Melica picta is a species of grass in the family Poaceae that can be found in Europe, northwestern Africa and southwestern Asia.

==Description==
The species is cespitose and perennial with the culms being 40–80 cm long. Leaf-sheaths are closed, tubular and scabrous with eciliate membrane being 1–2.5 mm long. The leaf-blades are pilose and rough. They are also hairy and have scabrous margins and surface with acuminate apex. The length of a leaf-blade is 8–16 cm long and 2–5 mm wide. Their panicle is linear, open, secund and is 6–12 cm in length. They can either be 6–10 mm long or 7–8 mm. Branches have fertile spikelets which are pediceled and are solitary as well.

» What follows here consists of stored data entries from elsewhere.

(* ===== verification/Glob.v ===== *)
(** * The shell's pathname expansion of the [rm] words

    The pruner hands [rm -rf <words>] to the shell (run.ts lines 86-88),
    each word [<backupFolder>/<name with .zip replaced by *>].  The shell
    expands such a word to the existing paths it matches, where ['*']
    stands for any string without ['/'].  [glob] models that matching for
    patterns whose only special character is ['*']; it is the semantics of
    the shell, not code of the repository.  The theorem of this file says
    which paths the word built for an archive designates: exactly the
    paths that extend the archive's dump folder within the backup folder,
    the archive and the dump folder among them, as the specification
    promises, provided the backup name has no [".zip"] of its own. *)

From S2P Require Import Prelude JsString JsNumber JsDate NodePath Config Exec JsArray Commands Sorting Retention.

Module Glob.
Import JsString JsDate NodePath Config.

(** Matching of a pattern with ['*'] against a path, character by
    character; a ['*'] tries every split of the rest of the path. *)
Fixpoint glob_l (p s : list ascii) {struct p} : bool :=
  match p with
  | [] => match s with [] => true | _ => false end
  | c :: p' =>
      if bool_decide (c = "*"%char) then
        existsb (fun k => forallb (fun x => negb (bool_decide (x = "/"%char))) (take k s)
                          && glob_l p' (drop k s))
                (seq 0 (S (length s)))
      else match s with
           | [] => false
           | d :: s' => bool_decide (c = d) && glob_l p' s'
           end
  end.

Definition glob (pat path : string) : bool := glob_l (chars pat) (chars path).

(** No [".zip"] starts at any position of [s]. *)
Definition zip_free (s : string) : bool :=
  forallb (fun i => negb (is_prefix (chars ".zip") (drop i (chars s)))) (seq 0 (length (chars s))).

(** ** Lemmas *)

Lemma forallb_no_slash l :
  forallb (fun x => negb (bool_decide (x = "/"%char))) l = true <-> "/"%char ∉ l.
Proof.
  rewrite forallb_forall. split.
  - intros H Hin. apply list_elem_of_In in Hin. specialize (H _ Hin).
    now rewrite bool_decide_true in H.
  - intros H x Hx. apply list_elem_of_In in Hx.
    rewrite bool_decide_false; [reflexivity|]. now intros ->.
Qed.

(** A trailing ['*'] matches every rest without ['/']. *)
Lemma glob_l_star_end s : glob_l ["*"%char] s = true <-> "/"%char ∉ s.
Proof.
  cbn [glob_l]. rewrite bool_decide_true by reflexivity. rewrite existsb_exists. split.
  - intros (k & Hk & Hb). apply andb_true_iff in Hb as [Hf Hd].
    destruct (drop k s) eqn:E; [|discriminate].
    rewrite take_ge in Hf by (apply length_zero_iff_nil in E; rewrite length_drop in E; lia).
    now apply forallb_no_slash.
  - intros Hs. exists (length s). split; [apply in_seq; lia|].
    rewrite take_ge, drop_ge by lia. apply andb_true_iff. split; [now apply forallb_no_slash | reflexivity].
Qed.

(** A literal prefix without ['*'] matches itself. *)
Lemma glob_l_literal a p s :
  "*"%char ∉ a -> glob_l (a ++ p) s = true <-> exists s', s = a ++ s' /\ glob_l p s' = true.
Proof.
  revert s. induction a as [|c a IH]; intros s Ha.
  - split; [intros H; now exists s | now intros (s' & -> & H)].
  - apply not_elem_of_cons in Ha as [Hc Ha]. cbn [glob_l app].
    rewrite bool_decide_false by congruence. destruct s as [|d s].
    + split; [discriminate | now intros (s' & ? & _)].
    + rewrite andb_true_iff, IH by exact Ha. split.
      * intros [Hcd (s' & -> & H)]. apply bool_decide_eq_true in Hcd as ->. now exists s'.
      * intros (s' & E & H). injection E as -> ->.
        split; [now apply bool_decide_eq_true | now exists s'].
Qed.

(** A pattern [a*] designates the paths that extend [a] without ['/']. *)
Lemma glob_l_prefix_star a s :
  "*"%char ∉ a -> glob_l (a ++ ["*"%char]) s = true <-> exists x, s = a ++ x /\ "/"%char ∉ x.
Proof.
  intros Ha. rewrite glob_l_literal by exact Ha.
  split; intros (x & -> & H); exists x; split; try reflexivity; now apply glob_l_star_end.
Qed.

(** [replace] of the first [".zip"] when the only one ends the name. *)
Lemma replace_first_l_end pat rep s :
  (forall i, (i < length s)%nat -> is_prefix pat (drop i (s ++ pat)) = false) ->
  replace_first_l pat rep (s ++ pat) = s ++ rep.
Proof.
  induction s as [|x s IH]; intros H.
  - pose proof (is_prefix_app pat []) as Hp. rewrite app_nil_r in Hp. cbn [app].
    destruct pat as [|y p]; [simpl; apply app_nil_r|]. cbn [replace_first_l]. rewrite Hp.
    now rewrite drop_all, app_nil_r.
  - assert (H0 : is_prefix pat (x :: s ++ pat) = false) by exact (H 0%nat ltac:(simpl; lia)).
    cbn [app replace_first_l]. rewrite H0. f_equal.
    apply IH. intros i Hi. apply (H (S i)). simpl. lia.
Qed.

Lemma is_prefix_app_inv p l r :
  is_prefix p (l ++ r) = true -> is_prefix p l = true \/ exists p2, p = l ++ p2 /\ is_prefix p2 r = true.
Proof.
  revert l. induction p as [|y p IH]; intros l H; [now left|].
  destruct l as [|z l]; [right; now exists (y :: p)|].
  cbn [app is_prefix] in H |- *. apply andb_true_iff in H as [Hyz H].
  apply bool_decide_eq_true in Hyz as ->. rewrite bool_decide_true by reflexivity.
  destruct (IH l H) as [H1|(p2 & -> & H2)]; [now left | right; now exists p2].
Qed.

(** A [".zip"] cannot straddle a ['.']: its dot is its first character. *)
Lemma zip_not_before_dot l r :
  l <> [] -> is_prefix (chars ".zip") l = false -> is_prefix (chars ".zip") (l ++ "."%char :: r) = false.
Proof.
  intros Hl Hf. destruct (is_prefix _ (l ++ _)) eqn:E; [|reflexivity]. exfalso.
  apply is_prefix_app_inv in E as [E|(p2 & Ep & E)]; [congruence|].
  change (chars ".zip") with ["."; "z"; "i"; "p"]%char in Ep, Hf.
  destruct l as [|c1 [|c2 [|c3 [|c4 l]]]]; [congruence| | | |]; simpl in Ep;
    injection Ep; intros; subst; try (vm_compute in E; discriminate).
Qed.

Lemma date_class_excludes c :
  date_class c = true -> c <> "."%char /\ c <> "z"%char /\ c <> "*"%char /\ c <> "/"%char.
Proof. intros H. repeat split; intros ->; vm_compute in H; discriminate. Qed.

(** In a stem [<backupName>.<date>] whose name is [zip_free], the only
    [".zip"] of [<stem>.zip] is the last one. *)
Lemma stem_zip_positions bn d :
  zip_free bn = true -> Forall (fun c => date_class c = true) (chars d) ->
  forall i, (i < length (chars (bn +:+ "." +:+ d)))%nat ->
  is_prefix (chars ".zip") (drop i (chars (bn +:+ "." +:+ d) ++ chars ".zip")) = false.
Proof.
  intros Hz Hd i Hi. rewrite !chars_app in *. change (chars ".") with ["."%char] in *.
  rewrite length_app in Hi. rewrite <- app_assoc.
  destruct (decide (i < length (chars bn))%nat) as [Hlt|Hge].
  - rewrite drop_app_le by lia. apply zip_not_before_dot.
    + intros E. apply (f_equal length) in E. rewrite length_drop in E. simpl in E. lia.
    + unfold zip_free in Hz. rewrite forallb_forall in Hz.
      specialize (Hz i (proj2 (in_seq _ _ _) (conj (Nat.le_0_l _) Hlt))).
      now apply negb_true_iff in Hz.
  - rewrite drop_app_ge by lia. destruct (i - length (chars bn))%nat as [|j] eqn:Ej.
    + cbn [app drop]. destruct (chars d) as [|c r] eqn:Ed; [reflexivity|].
      inversion Hd as [|? ? Hc _]; subst. destruct (date_class_excludes c Hc) as (_ & Hcz & _).
      simpl. now rewrite (bool_decide_false (_ = c)) by congruence.
    + simpl in Hi |- *. rewrite drop_app_le by lia.
      destruct (drop j (chars d)) as [|c r] eqn:Ed.
      * apply (f_equal length) in Ed. rewrite length_drop in Ed. simpl in Ed. lia.
      * assert (Hc : c ∈ chars d) by (eapply elem_of_drop_sub; rewrite Ed; apply list_elem_of_here).
        rewrite Forall_forall in Hd. destruct (date_class_excludes c (Hd c Hc)) as (Hcd & _).
        simpl. now rewrite (bool_decide_false (_ = c)) by congruence.
Qed.

Lemma star_suffix_plain s : plain_segment (s +:+ "*").
Proof.
  unfold plain_segment. repeat split; intros E;
    destruct s as [|c [|c' [|c'' s]]]; simpl in E; discriminate.
Qed.

(** A character that neither the name, the dot nor the date holds is not
    in the stem [<name>.<date>]. *)
Lemma not_in_stem c bn d :
  c ∉ chars bn -> c <> "."%char -> (forall x, date_class x = true -> x <> c) ->
  Forall (fun x => date_class x = true) (chars d) ->
  c ∉ chars (bn +:+ "." +:+ d).
Proof.
  intros Hb Hdot Hx Hd. rewrite !chars_app, !not_elem_of_app. split; [exact Hb|]. split.
  - change (chars ".") with ["."%char]. rewrite list_elem_of_singleton. congruence.
  - intros Hin. rewrite Forall_forall in Hd. exact (Hx c (Hd c Hin) eq_refl).
Qed.

(** C13: The [rm] word the pruner builds for an archive written at time [t]
    designates, after the shell's pathname expansion, exactly the paths
    that extend the archive's dump folder inside the backup folder: both
    the archive [<folder>/<name>.<date>.zip] and its uncompressed dump
    folder [<folder>/<name>.<date>], as the specification promises.  This
    holds when the folder is plain, neither the folder nor the name has a
    ['*'], the name has no ['/'] and no [".zip"] of its own. *)
Theorem rm_glob_archive_and_dump env t :
  plain_folder (backupFolder env) -> "*"%char ∉ chars (backupFolder env) ->
  "/"%char ∉ chars (backupName env) -> "*"%char ∉ chars (backupName env) ->
  zip_free (backupName env) = true -> four_digit_year t ->
  let word := path_join (backupFolder env) (replace_first ".zip" "*" (bakcupArchiveName env t +:+ ".zip")) in
  (forall p, glob word p = true <->
             exists x, chars p = chars (bakcupArchiveFolderPath env t) ++ x /\ "/"%char ∉ x) /\
  glob word (bakcupArchiveFilePath env t) = true /\ glob word (bakcupArchiveFolderPath env t) = true.
Proof.
  intros Hf Hfs Hns Hnst Hz Hy word.
  pose proof (currentDateSufix_date_class t Hy) as Hd.
  assert (Hstem : chars (bakcupArchiveName env t) = chars (backupName env +:+ "." +:+ currentDateSufix t))
    by reflexivity.
  assert (Hrep : replace_first ".zip" "*" (bakcupArchiveName env t +:+ ".zip") = bakcupArchiveName env t +:+ "*").
  { unfold replace_first. rewrite chars_app, replace_first_l_end.
    - now rewrite <- chars_app, of_chars_chars.
    - rewrite Hstem. now apply stem_zip_positions. }
  assert (Hw : chars word = chars (bakcupArchiveFolderPath env t) ++ ["*"%char]).
  { unfold word. rewrite Hrep, path_join_concat.
    - unfold bakcupArchiveFolderPath. cbn [js_join]. rewrite !chars_app, <- !app_assoc. reflexivity.
    - exact Hf.
    - apply star_suffix_plain.
    - rewrite chars_app, not_elem_of_app, Hstem. split; [|decide_closed].
      apply not_in_stem; [exact Hns | discriminate | | exact Hd].
      intros x Hx. apply date_class_excludes in Hx. tauto. }
  assert (Hiff : forall p, glob word p = true <->
                   exists x, chars p = chars (bakcupArchiveFolderPath env t) ++ x /\ "/"%char ∉ x).
  { intros p. unfold glob. rewrite Hw. apply glob_l_prefix_star.
    unfold bakcupArchiveFolderPath. cbn [js_join].
    rewrite (chars_app (backupFolder env)), (chars_app "/"), !not_elem_of_app, Hstem.
    split; [exact Hfs|]. split; [decide_closed|].
    apply not_in_stem; [exact Hnst | discriminate | | exact Hd].
    intros x Hx. apply date_class_excludes in Hx. tauto. }
  split; [exact Hiff|]. split; apply Hiff.
  - exists (chars ".zip"). split; [apply chars_app | decide_closed].
  - exists []. split; [now rewrite app_nil_r | apply not_elem_of_nil].
Qed.

Lemma rm_glob_archive_and_dump_witness :
  glob (path_join (backupFolder sample_host_env)
          (replace_first ".zip" "*" (bakcupArchiveName sample_host_env 1709210096789 +:+ ".zip")))
       (bakcupArchiveFolderPath sample_host_env 1709210096789) = true.
Proof.
  refine (proj2 (proj2 (rm_glob_archive_and_dump sample_host_env 1709210096789 _ _ _ _ _ _))).
  - unfold plain_folder, plain_segment. decide_closed.
  - decide_closed.
  - decide_closed.
  - decide_closed.
  - vm_compute. reflexivity.
  - apply four_digit_year_of_bool. vm_compute. reflexivity.
Defined.

(** A name with [".zip"] inside, such as [my.zipdb]: [replace] turns its
    own [".zip"] into the ['*'], the word no longer matches the dump
    folder, and the folder of every pruned backup stays on disk. *)
Example rm_glob_zip_in_name :
  let env := mkEnv None None None None None None None None (Some "my.zipdb") None None None None
                   None None None None None None None None in
  let word := path_join (backupFolder env)
                (replace_first ".zip" "*" (bakcupArchiveName env 1709210096789 +:+ ".zip")) in
  word = "backup/my*db.2024-02-29T12_34_56.zip" /\
  glob word (bakcupArchiveFilePath env 1709210096789) = true /\
  glob word (bakcupArchiveFolderPath env 1709210096789) = false.
Proof. vm_compute. repeat split. Qed.

End Glob.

Spikelets are 8–10 mm in length and are oblong. They also have fertile florets which are diminished at the apex. Both lower and upper glumes are elliptic, are 7 mm long, and either gray or red in colour. Both are also keelless and 5-veined with obtuse apex. Lemma is chartaceous, elliptic, and is 3–3.5 mm long. It is also shiny and keelless but have 3 veines. The lemmas apex is obtuse just like glumes, with palea being 2-veined, lanceolated, and 5–5.5 mm in length. Flowers are fleshy, oblong, truncate and grow side by side, with 3 anthers. Fruits are caryopsis, have adherent pericarp and are 2 mm long.

==Ecology==
Melica picta is rare in hardwood and fir forests and is also uncommon on clay and loamy soils. Flowers bloom from May to June.